### Records shown
▬▬▬▬▬▬▬▬▬▬

Lemma listed_sorted : StronglySorted (fun a b => mp_PartNumber a < mp_PartNumber b) (listPartsLocked s req).
Proof.
  assert (forall i j a b, listPartsLocked s req !! i = Some a -> listPartsLocked s req !! j = Some b ->
    (i < j)%nat -> mp_PartNumber a <= mp_PartNumber b) as Hle.
  { assert (StronglySorted (not_after part_less) (listPartsLocked s req)) as Hs.
    { apply (sort_by_sorted part_less); unfold part_less, not_after; intros; lia. }
    revert Hs. generalize (listPartsLocked s req) as l. induction l as [|x l IH]; intros Hs i j a b Ha Hb Hij; [done|].
    apply StronglySorted_inv in Hs as [Hs Hx]. destruct i as [|i], j as [|j]; [lia| |lia|]; simpl in *.
    - simplify_eq. rewrite Forall_lookup in Hx. specialize (Hx _ _ Hb). unfold not_after, part_less in Hx. lia.
    - eapply (IH Hs i j); eauto. lia. }
  apply StronglySorted_lookups. intros i j a b Ha Hb Hij. specialize (Hle i j a b Ha Hb Hij).
  destruct (decide (mp_PartNumber a = mp_PartNumber b)) as [E|]; [|lia]. exfalso.
  assert (NoDup (listPartsLocked s req)) as Hnd.
  { rewrite listed_perm. apply NoDup_fmap_2_strong; [|apply NoDup_map_to_list].
    intros [k1 p1] [k2 p2] [H1 U1]%elem_of_map_to_list%lookup_parts_of [H2 U2]%elem_of_map_to_list%lookup_parts_of Heq.
    simpl in Heq. subst p2. destruct (mi_parts _ _ s_inv _ _ H1) as (_ & _ & N1), (mi_parts _ _ s_inv _ _ H2) as (_ & _ & N2).
    simpl in *. assert (k1 = k2) as ->; [|done]. destruct k1, k2. unfold part_upload, upload_key in *. simpl in *. congruence. }
  assert (a = b) as ->.
  { apply list_elem_of_lookup_2, elem_of_listed in Ha. apply list_elem_of_lookup_2, elem_of_listed in Hb. congruence. }
  pose proof (NoDup_lookup _ _ _ _ Hnd Ha Hb). lia.
Qed.

End PartsListing.
(** States that agree on versions and references; the clock may have advanced. *)
Record same_refs (s s' : Repository) : Prop := {
  same_refs_versions : versions s' = versions s;
  same_refs_refs : protectedRefs s' = protectedRefs s;
  same_refs_heads : heads s' = heads s;
  same_refs_clock : (clock_calls s <= clock_calls s')%nat
}.

Lemma same_refs_append event s : same_refs s (appended event s).
Proof. split; try reflexivity. rewrite clock_appended. lia. Qed.

Lemma wp_append_refs event Q s :
  (forall s', same_refs s s' -> Q (Ok tt) s') -> wp (appendAuditEventLocked event) Q s.
Proof. intros HQ. apply wp_append, HQ, same_refs_append. Qed.

Lemma wp_governance_refs (protected : bool -> bool) bypass audit event Q s :
  (forall s', same_refs s s' -> Q (Ok tt) s') -> Q (Fail ErrObjectLocked) s ->
  wp (governance_gate protected bypass audit event) Q s.
Proof.
  intros H1 H2. apply wp_governance_gate; [|intros|done]; [|apply H1, same_refs_append]. intros _. by apply H1.
Qed.

(** Dropping the version a new one replaces drops its references only. *)
Lemma wp_drop_replaced_refs hole n bucket b k head vid Q s :
  versions_ok (versions s) -> covered_but hole (versions s) (protectedRefs s) n ->
  (forall V R, V = versions s \/ (exists id, id <> vid /\ V = delete (mk_versionKey b k id) (versions s)) ->
     versions_ok V -> covered_but hole V R n -> Q (Ok tt) (s <| versions := V |> <| protectedRefs := R |>)) ->
  wp (drop_replaced bucket b k head vid) Q s.
Proof.
  intros HV Hc HQ. assert (Hsame : forall R, s <| protectedRefs := R |> = s <| versions := versions s |> <| protectedRefs := R |>)
    by (intros; by destruct s).
  unfold drop_replaced. apply wp_if; intros Hb.
  2:{ apply wp_ret. replace s with (s <| protectedRefs := protectedRefs s |>) by (by destruct s). rewrite Hsame.
      apply HQ; [by left | done..]. }
  rewrite !andb_true_iff, !negb_true_iff, !String.eqb_neq in Hb. destruct Hb as [_ Hne]. apply wp_bind.
  apply wp_deleteVersionRecord; [intros _|intros old _ Hold]; apply wp_drop_refs_exact.
  - rewrite Hsame. apply HQ; [by left | done |]. by apply covered_drop_zero.
  - field_simpl. apply HQ; [right; by eexists | by apply versions_ok_delete |].
    apply covered_drop; [by apply versions_ok_delete | | ].
    + destruct (HV _ _ Hold) as [Hk _]. unfold version_key in Hk. rewrite Hk. intros v. by rewrite lookup_delete_eq.
    + intros i v Hv. apply lookup_delete_Some in Hv as [_ Hv]. by apply (Hc i).
Qed.

End Rules.

(** As [owp_step], with the rules that keep track of the references. *)
Ltac refs_step :=
  lazymatch goal with
  | |- wp (deleteProtectedRefsForVersionLocked _ _ _) _ _ => apply wp_drop_refs_exact
  | |- wp (syncProtectedRefsForVersionLocked _ _) _ _ => apply wp_sync_exact
  | |- wp (appendAuditEventLocked _) _ _ => apply wp_append_refs; intros ? ?
  | |- wp (governance_gate _ _ _ _) _ _ => apply wp_governance_refs; [intros ? ?|]
  | |- wp (drop_replaced _ _ _ _ _) _ _ => fail
  | |- _ => owp_step
  end.

Ltac use_same_refs :=
  repeat match goal with
         | E : same_refs ?s ?s' |- _ =>
             let E1 := fresh "Ev" in let E2 := fresh "Er" in let E3 := fresh "Eh" in let E4 := fresh "Ec" in
             destruct E as [E1 E2 E3 E4]; field_simpl_in E1; field_simpl_in E2; field_simpl_in E3; field_simpl_in E4;
             rewrite ?E1, ?E2, ?E3 in *
         end.

Ltac refs_simpl :=
  field_simpl; use_same_refs; field_simpl;
  repeat match goal with
         | E : protectedRefs ?x = protectedRefs _ |- context [protectedRefs ?x] => rewrite E
         | E : versions ?x = versions _ |- context [versions ?x] => rewrite E
         end.

(** The references covered the versions before; the clock went on. *)
Ltac later Hs := eapply covered_clock; [|exact Hs]; lia.
Definition ecShardConfig (snapshot : StorageClassSnapshot) : outcome StoreErr (nat * nat) :=
  let dataShards := intParam (scs_Parameters snapshot) ParamDataShards in
  let parityShards := intParam (scs_Parameters snapshot) ParamParityShards in
  if (dataShards <=? 0) || (parityShards <=? 0) then Fail SegInvalidArgument
  else Ok (Z.to_nat dataShards, Z.to_nat parityShards).

Definition ecShardConfigFromRef (ref : SegmentRef) : outcome StoreErr (nat * nat) :=
  let dataShards := intParam (pls_Parameters (sr_Placement ref)) ParamDataShards in
  let parityShards := intParam (pls_Parameters (sr_Placement ref)) ParamParityShards in
  let dataShards := if dataShards <=? 0 then intParam (scs_Parameters (sr_StorageClass ref)) ParamDataShards else dataShards in
  let parityShards := if parityShards <=? 0 then intParam (scs_Parameters (sr_StorageClass ref)) ParamParityShards else parityShards in
  if (dataShards <=? 0) || (parityShards <=? 0) then Fail SegInvalidArgument
  else Ok (Z.to_nat dataShards, Z.to_nat parityShards).

Definition ceilDivInt (value divisor : Z) : Z :=
  if (divisor <=? 0) || (value <=? 0) then 0 else (value + divisor - 1) / divisor.

(** [fmt.Sprintf("shard-%05d", shardID)]. *)
Definition ecShardFile (shardID : nat) : string := "shard-" +:+ leftPadZeros 5 (Z.of_nat shardID).

Definition ecPlacementChunks (dataShards parityShards : nat) (size shardSize : Z) : list PlacementChunk :=
  map (fun shardID =>
    let data := (shardID <? dataShards)%nat in
    let logicalOffset := if data then uint64 (Z.of_nat shardID * shardSize) else 0 in
    let logicalSize := if data && (logicalOffset <? size) then Z.min shardSize (size - logicalOffset) else 0 in
    mkPlacementChunk logicalOffset logicalSize "" 0 shardSize "" (Z.of_nat shardID mod 2 ^ 32) 0
      (if data then "data" else "parity")) (seq 0 (dataShards + parityShards)).
(* ===== verification/LifecycleSafety.v ===== *)
(** * LifecycleSafety: what the lifecycle workers leave alone

    A lifecycle run removes the segments of the versions it deleted and of the uploads
    it aborted, and none else; so the segments of a version under compliance retention
    stay, as long as no other version or open upload names them. *)

From S2P Require Import Prelude GoLib Sha256 StorageTypes Model Requests Encoding Meta Manifest Repo RepoLogic.
From S2P Require Import RepoBuckets RepoObjects RepoMultipart RepoListing RepoOps RepoShared RepoCalls ObjRules ObjInv RepoExample Worm.
From S2P Require Import ProtRefs Segments LocalStore WorkerSafety Gc Lifecycle.
Open Scope string_scope.
Open Scope Z_scope.

(** ** Deletions and aborts *)

Section Results.
Context `{Env}.

Definition names (id : string) (refs : list SegmentRef) : bool := existsb (fun ref => sr_SegmentID ref =s id) refs.

(** The version a deletion returns was in the repository and is no more, unless it
    is a delete marker or has no segments. *)
Definition removed (deleted : ObjectVersion) (s s' : Repository) : Prop :=
  ov_DeleteMarker deleted = true \/ versionSegmentRefs deleted = [] \/
  exists k, versions s !! k = Some deleted /\ versions s' !! k = None.

Lemma removed_delete k deleted (s s' : Repository) :
  versions s !! k = Some deleted -> versions s' = delete k (versions s) -> removed deleted s s'.
Proof. intros Hs Hs'. right. right. exists k. split; [done|]. by rewrite Hs', lookup_delete_eq. Qed.

Lemma DeleteObject_removed req s :
  wp (DeleteObject req) (fun o s' => forall r, o = Ok r -> removed (dr_DeletedVersion r) s s') s.
Proof.
  unfold DeleteObject. apply wp_if; intros _; [done|]. cbv zeta. apply wp_bind, wp_lookup_or; [intros b _|done].
  apply wp_if; intros _.
  - unfold deleteObjectVersionLocked. owp; intros r Hr; simplify_eq; field_simpl; eapply removed_delete; try eassumption.
    all: field_simpl; state_simpl; use_same; field_simpl; state_simpl; done.
  - apply wp_bind, wp_gets. apply wp_if; intros _.
    + apply wp_bind. destruct (heads s !! _); [apply wp_checkKMS; [|done]|apply wp_ret];
        unfold createDeleteMarkerLocked; owp; intros r Hr; simplify_eq; by left.
    + apply wp_option_r; [intros h Hh|intros _; apply wp_ret; intros r Hr; simplify_eq; right; by left].
      owp; intros r Hr; simplify_eq; field_simpl; [right; by left|]. state_simpl; use_same; state_simpl; field_simpl. eapply removed_delete; [eassumption|].
      field_simpl; state_simpl; use_same; field_simpl; state_simpl; done.
Qed.
(** ** Padded numbers *)

Lemma parse_leftPadInt z w : (0 <= z)%Z -> parse_digits 0 (String.list_ascii_of_string (leftPadInt z w)) = Some z.
Proof.
  intros Hz. unfold leftPadInt. case_match; [by apply parse_Itoa|].
  generalize (w - String.length (Itoa z))%nat as n. induction n as [|n IH]; [by apply parse_Itoa|].
  cbn [repeat_str]. by rewrite <- str_app_assoc, str_app_cons.
Qed.

Lemma leftPadInt_inj a b w : (0 <= a)%Z -> (0 <= b)%Z -> leftPadInt a w = leftPadInt b w -> a = b.
Proof.
  intros Ha Hb Heq. pose proof (parse_leftPadInt a w Ha) as Pa. rewrite Heq, parse_leftPadInt in Pa by done. by simplify_eq.
Qed.

Lemma leftPadInt_no_slash z w : (0 <= z)%Z -> no_slash (leftPadInt z w) = true.
Proof. intros Hz. apply digits_no_slash. eapply parse_digits_all, parse_leftPadInt, Hz. Qed.

(** ** Records and their keys *)

(** One constructor per record family of the store, with the arguments of its key. *)
Inductive entity :=
| MetadataSchemaOf
| TenantOf (tenantID : string)
| TenantQuotaOf (tenantID : string)
| TenantUsageOf (tenantID : string)
| AccessKeyOf (accessKeyID : string)
| KMSKeyOf (keyID : string)
| ComplianceProfileAttachmentOf (profileID : string)
| BucketByNameOf (name : string)
| BucketByIDOf (bucketID : string)
| BucketQuotaOf (bucketID : string)
| ObjectHeadOf (bucketID : string) (key : string)
| ObjectVersionOf (bucketID : string) (key : string) (versionSortKey : string)
| ObjectVersionByIDOf (bucketID : string) (versionID : string)
| ObjectManifestChunkOf (bucketID : string) (versionID : string) (chunkNumber : Z)
| ListObjectOf (bucketID : string) (key : string)
| MultipartUploadOf (bucketID : string) (uploadID : string)
| MultipartCompletionOf (bucketID : string) (uploadID : string)
| MultipartUploadByKeyOf (bucketID : string) (key : string) (uploadID : string)
| MultipartPartOf (bucketID : string) (uploadID : string) (partNumber : Z)
| IdempotencyOf (scope : string) (idempotencyKey : string)
| GCOrphanOf (timeBucket : string) (objectID : string)
| GCCandidateOf (segmentID : string)
| GCOperationOf (operationID : string)
| DedupeOperationOf (operationID : string)
| DedupeOperationLockOf (lockID : string)
| SharedObjectReleaseOf (sharedObjectID : string) (segmentID : string)
| SharedObjectOf (sharedObjectID : string)
| SharedObjectRefOf (sharedObjectID : string) (bucketID : string) (key : string) (versionID : string)
| VolumePoolOf (poolID : string)
| VolumeDrainOperationOf (operationID : string)
| MetadataMigrationOperationOf (operationID : string)
| WorkerLeaseOf (workerKind : string) (shardID : string)
| WorkerOperationOf (operationID : string)
| WorkerControlOf (workerKind : string) (shardID : string)
| AuditEventOf (eventID : string)
| AuditHeadOf
| ProtectedRefByVersionOf (bucketID : string) (key : string) (versionID : string) (refID : string)
| ProtectedRefBySegmentOf (segmentID : string) (refID : string)
| SequenceOf (name : string).
Lemma GetObjectVersion_ok b k v : op_ok (GetObjectVersion b k v).
Proof. unfold GetObjectVersion. op_step. eapply ko_bind; [apply ko_locate|]. intros. by apply ko_ret. Qed.

Lemma ko_createDeleteMarker req : utf8 (dor_Key req) -> keeps_ok (createDeleteMarker req) any.
Proof.
  intros Hu. unfold createDeleteMarker. do 2 ko_step. cbv zeta.
  eapply (ko_bind _ _ any); [by apply ko_setObjectVersion|]. intros _ _.
  eapply kt_bind; [by apply kt_setObjectHead|]. intros h.
  eapply (kt_bind _ _ _ (fun _ => kv_ok)); [|intros _; by apply ko_ret].
  intros s [Hw Hd]. by apply (kt_deleteListObject _ _ h).
Qed.

Lemma ko_promoteLatest b k v : keeps_ok (promoteLatest b k v) any.
Proof.
  unfold promoteLatest. ko_step. destruct a as [p|]; [destruct (H0 p eq_refl) as (HB & HK & Hu)|].
  - eapply kt_bind; [by apply kt_setObjectHead|]. intros h. simpl. rewrite HB, HK. destruct (ov_DeleteMarker p) eqn:Hd.
    + intros s [Hw Hdm]. pose proof (kt_deleteListObject _ _ h Hdm s Hw). done.
    + intros s [Hw _]. pose proof (kt_setListObject _ _ h s Hw) as Ht. destruct (setListObject h s) as [[u|e] s']; [by split | done].
  - assert (keeps_ok (tx_Delete (ObjectHeadKey b k);;! tx_Delete (ListObjectKey b k);;! st_ret tt) any) as Hk
      by (apply ko_delete_head_and_list; by apply ko_ret).
    intros s Hs. by apply (Hk s Hs).
Qed.

Lemma ko_deleteObjectVersion req t : keeps_ok (deleteObjectVersion req t) any.
Proof.
  unfold deleteObjectVersion. eapply ko_bind; [apply ko_locate|]. intros located Hl. cbv zeta. do 5 ko_step.
  eapply (ko_bind _ _ any); [|intros; by apply ko_ret]. apply ko_if; intros _; [apply ko_promoteLatest | by apply ko_ret].
Qed.

Lemma kv_DeleteObject_ok req : utf8 (dor_Key req) -> op_ok (DeleteObject req).
Proof.
  intros Hu. unfold DeleteObject. repeat op_step. eapply ko_bind; [by apply ko_getBucket|]. intros bucket _.
  ko_step; [ko_step; apply ko_deleteObjectVersion|]. ko_step. ko_step.
  - eapply (ko_bind _ _ any); [destruct a; [auto with kv | by apply ko_ret]|]. intros _ _. by apply ko_createDeleteMarker.
  - destruct a as [head|]; [|by apply ko_ret]. do 3 ko_step. apply ko_delete_head_and_list. ko_step.
    destruct a2 as [located|]; [|by apply ko_ret]. destruct located as [versionKey deleted]. ko_step.
    eapply (ko_bind _ _ any); [|intros; by apply ko_ret].
    match goal with Hl : forall l, _ = Some l -> _ |- _ =>
      apply (ko_deleteObjectVersionRecord _ _ (versionKey, deleted) (Hl _ eq_refl)) end.
Qed.

Lemma GetObjectTags_ok req : op_ok (GetObjectTags req).
Proof.
  unfold GetObjectTags. repeat op_step. apply ko_if; intros _.
  - eapply ko_bind; [apply ko_locate|]. intros. repeat ko_step.
  - eapply ko_bind; [apply ko_getHead|]. intros. by apply ko_ret.
Qed.
(** ** Runs *)

Inductive kv_call :=
| K_CreateBucket (req : CreateBucketRequest)
| K_GetBucketByName (name : string)
| K_PutBucketVersioning (req : PutBucketVersioningRequest)
| K_DeleteBucket (bucketID : string)
| K_BeginPutObject (req : BeginPutObjectRequest)
| K_CommitObjectVersion (req : CommitObjectVersionRequest)
| K_PutObjectVersion (req : BeginPutObjectRequest)
| K_GetObjectHead (bucketID key : string)
| K_GetObjectVersion (bucketID key versionID : string)
| K_DeleteObject (req : DeleteObjectRequest)
| K_GetObjectTags (req : ObjectTagsRequest)
| K_PutObjectTags (req : ObjectTagsRequest)
| K_DeleteObjectTags (req : ObjectTagsRequest)
| K_GetObjectRetention (req : ObjectRetentionRequest)
| K_PutObjectRetention (req : ObjectRetentionRequest)
| K_GetObjectLegalHold (req : ObjectLegalHoldRequest)
| K_PutObjectLegalHold (req : ObjectLegalHoldRequest)
| K_GetMetadataSchema
| K_PutMetadataSchema (req : PutMetadataSchemaRequest)
| K_CreateTenant (req : CreateTenantRequest)
| K_GetTenant (tenantID : string)
| K_PutTenantQuota (req : TenantQuotaRequest)
| K_GetTenantQuota (tenantID : string)
| K_DeleteTenantQuota (tenantID : string)
| K_PutTenantUsage (req : TenantUsageRequest)
| K_GetTenantUsage (tenantID : string)
| K_PutAccessKey (req : PutAccessKeyRequest)
| K_GetAccessKey (accessKeyID : string)
| K_PutKMSKey (req : PutKMSKeyRequest)
| K_GetKMSKey (keyID : string)
| K_PutComplianceProfileAttachment (req : PutComplianceProfileAttachmentRequest)
| K_PutBucketCORS (req : BucketCORSRequest)
| K_GetBucketCORS (bucketID : string)
| K_DeleteBucketCORS (bucketID : string)
| K_PutBucketLifecycle (req : BucketLifecycleRequest)
| K_GetBucketLifecycle (bucketID : string)
| K_DeleteBucketLifecycle (bucketID : string) (audit : AuditContext)
| K_PutBucketEncryption (req : BucketEncryptionRequest)
| K_GetBucketEncryption (bucketID : string)
| K_DeleteBucketEncryption (bucketID : string) (audit : AuditContext)
| K_PutBucketQuota (req : BucketQuotaRequest)
| K_GetBucketQuota (bucketID : string)
| K_DeleteBucketQuota (bucketID : string)
| K_PutBucketPolicy (req : BucketPolicyRequest)
| K_GetBucketPolicy (bucketID : string)
| K_DeleteBucketPolicy (bucketID : string) (audit : AuditContext)
| K_PutBucketObjectLock (req : BucketObjectLockRequest)
| K_GetBucketObjectLock (bucketID : string)
| K_CreateMultipartUpload (req : CreateMultipartUploadRequest)
| K_GetMultipartUpload (req : MultipartUploadRequest)
| K_PutMultipartPart (req : PutMultipartPartRequest)
| K_ListMultipartParts (req : MultipartUploadRequest)
| K_GetMultipartParts (req : GetMultipartPartsRequest)
| K_GetMultipartCompletion (req : MultipartUploadRequest)
| K_PrepareMultipartCompletion (req : PrepareMultipartCompletionRequest)
| K_MarkMultipartCompletionPublished (req : MultipartCompletionStateRequest)
| K_MarkMultipartCompletionCompleted (req : MultipartCompletionStateRequest)
| K_CompleteMultipartUpload (req : CompleteMultipartUploadRequest)
| K_AbortMultipartUpload (req : MultipartUploadRequest)
| K_CleanupMultipartUploadParts (req : CleanupMultipartUploadPartsRequest)
| K_ListKMSKeys (req : ListKMSKeysRequest)
| K_ListComplianceProfileAttachments (req : ListComplianceProfileAttachmentsRequest)
| K_ListAuditEvents (req : ListAuditEventsRequest)
| K_PutAdminAuditEvent (req : PutAdminAuditEventRequest)
| K_PutAdminAuditEvents (req : PutAdminAuditEventsRequest)
| K_PutGCCandidate (req : PutGCCandidateRequest)
| K_ListGCCandidates (req : ListGCCandidatesRequest)
| K_DeleteGCCandidate (segmentID : string)
| K_PutGCOperation (req : PutGCOperationRequest)
| K_ListGCOperations (req : ListGCOperationsRequest)
| K_PutDedupeOperation (req : PutDedupeOperationRequest)
| K_ListDedupeOperations (req : ListDedupeOperationsRequest)
| K_AcquireDedupeOperationLock (req : AcquireDedupeOperationLockRequest)
| K_ReleaseDedupeOperationLock (req : ReleaseDedupeOperationLockRequest)
| K_PutSharedObjectRelease (req : PutSharedObjectReleaseRequest)
| K_ListSharedObjectReleases (req : ListSharedObjectReleasesRequest)
| K_PutVolumePool (req : PutVolumePoolRequest)
| K_GetVolumePool (poolID : string)
| K_ListVolumePools (req : ListVolumePoolsRequest)
| K_PutVolumeDrainOperation (req : PutVolumeDrainOperationRequest)
| K_ListVolumeDrainOperations (req : ListVolumeDrainOperationsRequest)
| K_AcquireWorkerLease (req : AcquireWorkerLeaseRequest)
| K_ReleaseWorkerLease (req : ReleaseWorkerLeaseRequest)
| K_ListWorkerLeases (req : ListWorkerLeasesRequest)
| K_PutWorkerOperation (req : PutWorkerOperationRequest)
| K_ListWorkerOperations (req : ListWorkerOperationsRequest)
| K_PutMetadataMigrationOperation (req : PutMetadataMigrationOperationRequest)
| K_ListMetadataMigrationOperations (req : ListMetadataMigrationOperationsRequest)
| K_PutWorkerControl (req : PutWorkerControlRequest)
| K_GetWorkerControl (req : GetWorkerControlRequest).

▬▬▬▬▬▬▬▬▬▬

### What is needed
Wherever the word "zeta" appears in the data, return the whole line.

### Exercise response
  unfold DeleteObject. apply wp_if; intros _; [done|]. cbv zeta. apply wp_bind, wp_lookup_or; [intros b _|done].
  intros Hu. unfold createDeleteMarker. do 2 ko_step. cbv zeta.
  unfold deleteObjectVersion. eapply ko_bind; [apply ko_locate|]. intros located Hl. cbv zeta. do 5 ko_step.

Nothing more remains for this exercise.